┌────────
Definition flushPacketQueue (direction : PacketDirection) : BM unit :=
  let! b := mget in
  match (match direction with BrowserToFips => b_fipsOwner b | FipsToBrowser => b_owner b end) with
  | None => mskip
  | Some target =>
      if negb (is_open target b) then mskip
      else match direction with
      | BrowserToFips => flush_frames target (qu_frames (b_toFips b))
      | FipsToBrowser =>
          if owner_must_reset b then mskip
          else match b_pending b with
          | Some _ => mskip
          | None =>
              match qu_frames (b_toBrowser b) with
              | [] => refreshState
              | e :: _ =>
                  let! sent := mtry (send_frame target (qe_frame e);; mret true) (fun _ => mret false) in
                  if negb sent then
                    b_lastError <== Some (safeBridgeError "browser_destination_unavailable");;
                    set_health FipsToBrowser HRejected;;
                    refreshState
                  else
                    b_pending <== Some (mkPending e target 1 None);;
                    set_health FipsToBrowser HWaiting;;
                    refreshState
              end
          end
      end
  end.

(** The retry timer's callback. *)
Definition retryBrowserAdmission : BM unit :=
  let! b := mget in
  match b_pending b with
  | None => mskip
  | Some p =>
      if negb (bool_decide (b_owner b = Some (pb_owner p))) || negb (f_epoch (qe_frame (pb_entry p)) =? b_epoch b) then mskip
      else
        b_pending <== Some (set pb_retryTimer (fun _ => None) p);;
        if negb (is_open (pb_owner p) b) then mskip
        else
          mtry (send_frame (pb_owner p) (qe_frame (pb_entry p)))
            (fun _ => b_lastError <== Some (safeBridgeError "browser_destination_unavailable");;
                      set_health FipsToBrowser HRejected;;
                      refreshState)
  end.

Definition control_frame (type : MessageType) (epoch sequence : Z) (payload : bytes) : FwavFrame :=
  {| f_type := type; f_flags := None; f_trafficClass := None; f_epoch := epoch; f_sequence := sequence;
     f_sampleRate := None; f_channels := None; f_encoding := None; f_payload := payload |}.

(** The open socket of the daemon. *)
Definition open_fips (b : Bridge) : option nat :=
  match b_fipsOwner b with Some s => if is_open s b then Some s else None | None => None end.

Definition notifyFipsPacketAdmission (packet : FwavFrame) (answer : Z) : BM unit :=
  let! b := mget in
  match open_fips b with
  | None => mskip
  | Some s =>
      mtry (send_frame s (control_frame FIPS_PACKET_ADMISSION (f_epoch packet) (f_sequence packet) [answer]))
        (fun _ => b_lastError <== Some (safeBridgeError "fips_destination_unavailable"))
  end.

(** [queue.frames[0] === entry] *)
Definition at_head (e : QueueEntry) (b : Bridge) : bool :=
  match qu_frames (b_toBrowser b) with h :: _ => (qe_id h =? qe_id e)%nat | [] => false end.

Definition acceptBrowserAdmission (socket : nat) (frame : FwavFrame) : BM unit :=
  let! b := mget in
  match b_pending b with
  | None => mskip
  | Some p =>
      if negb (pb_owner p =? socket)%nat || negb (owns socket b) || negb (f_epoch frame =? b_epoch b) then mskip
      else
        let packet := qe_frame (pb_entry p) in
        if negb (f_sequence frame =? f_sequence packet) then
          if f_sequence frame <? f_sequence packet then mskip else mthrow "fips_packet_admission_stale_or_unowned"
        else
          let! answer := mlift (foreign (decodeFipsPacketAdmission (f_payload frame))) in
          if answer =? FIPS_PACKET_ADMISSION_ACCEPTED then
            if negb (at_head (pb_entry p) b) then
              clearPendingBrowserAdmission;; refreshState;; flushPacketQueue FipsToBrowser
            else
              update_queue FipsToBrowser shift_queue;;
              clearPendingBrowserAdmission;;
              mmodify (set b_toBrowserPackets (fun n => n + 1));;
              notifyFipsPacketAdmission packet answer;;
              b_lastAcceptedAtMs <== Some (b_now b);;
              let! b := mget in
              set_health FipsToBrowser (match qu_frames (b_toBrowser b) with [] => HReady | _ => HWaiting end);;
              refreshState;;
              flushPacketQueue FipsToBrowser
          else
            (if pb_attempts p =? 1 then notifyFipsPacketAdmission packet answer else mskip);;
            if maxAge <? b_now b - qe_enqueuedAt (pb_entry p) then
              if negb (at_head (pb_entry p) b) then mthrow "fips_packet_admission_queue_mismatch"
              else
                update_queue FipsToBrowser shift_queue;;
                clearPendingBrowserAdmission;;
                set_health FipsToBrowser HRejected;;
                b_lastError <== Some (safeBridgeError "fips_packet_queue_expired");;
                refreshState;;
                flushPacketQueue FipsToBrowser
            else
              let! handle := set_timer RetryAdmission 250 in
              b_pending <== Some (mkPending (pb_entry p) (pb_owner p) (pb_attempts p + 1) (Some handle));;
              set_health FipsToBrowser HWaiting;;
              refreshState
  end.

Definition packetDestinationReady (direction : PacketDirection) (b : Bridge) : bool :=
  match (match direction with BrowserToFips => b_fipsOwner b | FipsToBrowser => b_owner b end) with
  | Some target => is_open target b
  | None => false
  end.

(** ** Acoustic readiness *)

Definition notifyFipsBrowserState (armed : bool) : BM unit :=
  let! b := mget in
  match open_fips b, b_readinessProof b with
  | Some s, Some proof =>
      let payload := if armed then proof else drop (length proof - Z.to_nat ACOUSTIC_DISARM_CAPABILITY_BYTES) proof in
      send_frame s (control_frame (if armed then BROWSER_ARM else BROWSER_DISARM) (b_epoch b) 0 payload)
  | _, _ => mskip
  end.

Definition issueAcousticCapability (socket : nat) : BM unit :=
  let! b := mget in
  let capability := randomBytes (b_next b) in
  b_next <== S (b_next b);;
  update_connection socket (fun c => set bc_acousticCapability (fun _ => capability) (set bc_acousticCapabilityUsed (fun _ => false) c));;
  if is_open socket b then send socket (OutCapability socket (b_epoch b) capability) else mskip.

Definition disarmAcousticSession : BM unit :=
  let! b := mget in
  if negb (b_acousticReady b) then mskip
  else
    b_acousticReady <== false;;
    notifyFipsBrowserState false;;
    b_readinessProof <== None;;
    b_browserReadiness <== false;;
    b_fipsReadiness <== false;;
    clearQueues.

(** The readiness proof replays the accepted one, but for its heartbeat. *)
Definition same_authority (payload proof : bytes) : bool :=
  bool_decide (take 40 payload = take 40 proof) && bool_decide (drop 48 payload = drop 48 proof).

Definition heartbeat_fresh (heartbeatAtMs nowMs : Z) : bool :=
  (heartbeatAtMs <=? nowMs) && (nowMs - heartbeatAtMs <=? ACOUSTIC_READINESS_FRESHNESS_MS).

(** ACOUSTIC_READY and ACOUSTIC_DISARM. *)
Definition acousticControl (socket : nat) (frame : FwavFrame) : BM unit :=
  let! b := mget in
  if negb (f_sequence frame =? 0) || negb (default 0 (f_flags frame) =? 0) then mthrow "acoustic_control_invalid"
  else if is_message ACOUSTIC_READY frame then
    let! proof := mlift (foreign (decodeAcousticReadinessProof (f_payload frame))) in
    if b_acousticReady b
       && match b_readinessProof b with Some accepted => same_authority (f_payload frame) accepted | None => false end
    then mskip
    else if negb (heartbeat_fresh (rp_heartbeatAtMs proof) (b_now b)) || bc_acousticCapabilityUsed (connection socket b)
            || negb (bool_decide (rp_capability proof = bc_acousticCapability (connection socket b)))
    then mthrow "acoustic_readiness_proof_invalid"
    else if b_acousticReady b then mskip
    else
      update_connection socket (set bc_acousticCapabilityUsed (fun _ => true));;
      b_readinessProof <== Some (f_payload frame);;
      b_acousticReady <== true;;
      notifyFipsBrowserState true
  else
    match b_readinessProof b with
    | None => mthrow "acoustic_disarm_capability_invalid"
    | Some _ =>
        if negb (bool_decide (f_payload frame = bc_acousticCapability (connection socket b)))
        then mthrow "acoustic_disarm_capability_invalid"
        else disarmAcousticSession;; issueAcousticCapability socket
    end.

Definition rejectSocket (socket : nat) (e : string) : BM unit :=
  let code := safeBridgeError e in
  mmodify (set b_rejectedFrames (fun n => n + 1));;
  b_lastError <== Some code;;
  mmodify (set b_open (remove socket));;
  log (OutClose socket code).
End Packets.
└────────
┌────────
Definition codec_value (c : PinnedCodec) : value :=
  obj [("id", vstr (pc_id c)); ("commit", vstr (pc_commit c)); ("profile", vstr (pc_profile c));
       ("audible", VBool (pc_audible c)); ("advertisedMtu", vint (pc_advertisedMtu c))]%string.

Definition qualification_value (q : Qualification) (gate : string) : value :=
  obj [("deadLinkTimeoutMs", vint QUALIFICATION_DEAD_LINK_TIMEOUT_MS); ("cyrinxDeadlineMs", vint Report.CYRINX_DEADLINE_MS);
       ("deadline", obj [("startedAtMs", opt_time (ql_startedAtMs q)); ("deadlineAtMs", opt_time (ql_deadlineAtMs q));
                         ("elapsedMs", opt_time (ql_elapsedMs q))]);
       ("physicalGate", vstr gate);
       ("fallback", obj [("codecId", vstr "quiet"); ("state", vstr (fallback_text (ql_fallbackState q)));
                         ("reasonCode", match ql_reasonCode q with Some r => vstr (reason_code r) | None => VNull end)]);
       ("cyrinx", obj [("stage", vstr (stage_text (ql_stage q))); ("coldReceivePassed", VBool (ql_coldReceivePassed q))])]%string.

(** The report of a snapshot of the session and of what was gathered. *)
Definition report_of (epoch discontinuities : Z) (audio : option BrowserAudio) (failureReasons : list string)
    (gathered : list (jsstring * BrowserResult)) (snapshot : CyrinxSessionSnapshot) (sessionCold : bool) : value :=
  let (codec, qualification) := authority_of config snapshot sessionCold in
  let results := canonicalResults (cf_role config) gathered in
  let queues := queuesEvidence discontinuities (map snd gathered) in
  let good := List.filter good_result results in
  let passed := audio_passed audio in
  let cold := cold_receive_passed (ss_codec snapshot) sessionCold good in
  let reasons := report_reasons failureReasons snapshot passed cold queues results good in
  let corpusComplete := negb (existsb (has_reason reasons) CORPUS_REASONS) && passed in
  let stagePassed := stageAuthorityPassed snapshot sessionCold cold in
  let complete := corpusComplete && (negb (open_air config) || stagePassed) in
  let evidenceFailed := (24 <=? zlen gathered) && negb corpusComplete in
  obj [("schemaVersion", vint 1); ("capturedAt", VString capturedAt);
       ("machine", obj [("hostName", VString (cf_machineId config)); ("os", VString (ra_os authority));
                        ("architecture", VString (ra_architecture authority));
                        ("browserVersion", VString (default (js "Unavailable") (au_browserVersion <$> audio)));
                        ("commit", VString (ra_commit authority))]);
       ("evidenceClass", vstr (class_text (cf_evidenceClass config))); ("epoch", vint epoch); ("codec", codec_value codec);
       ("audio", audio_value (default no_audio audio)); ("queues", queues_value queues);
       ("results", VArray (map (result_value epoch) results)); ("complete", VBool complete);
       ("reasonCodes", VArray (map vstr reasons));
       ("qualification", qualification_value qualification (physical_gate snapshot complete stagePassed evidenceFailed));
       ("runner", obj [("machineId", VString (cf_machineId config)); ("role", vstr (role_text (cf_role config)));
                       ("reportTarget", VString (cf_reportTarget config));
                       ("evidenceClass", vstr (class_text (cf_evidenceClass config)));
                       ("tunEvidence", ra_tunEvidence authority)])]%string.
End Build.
└────────
### TASK ITEM
Copy each line of the records above that carries the word "armed".

### EXERCISE OUTPUT
Definition notifyFipsBrowserState (armed : bool) : BM unit :=
      let payload := if armed then proof else drop (length proof - Z.to_nat ACOUSTIC_DISARM_CAPABILITY_BYTES) proof in
      send_frame s (control_frame (if armed then BROWSER_ARM else BROWSER_DISARM) (b_epoch b) 0 payload)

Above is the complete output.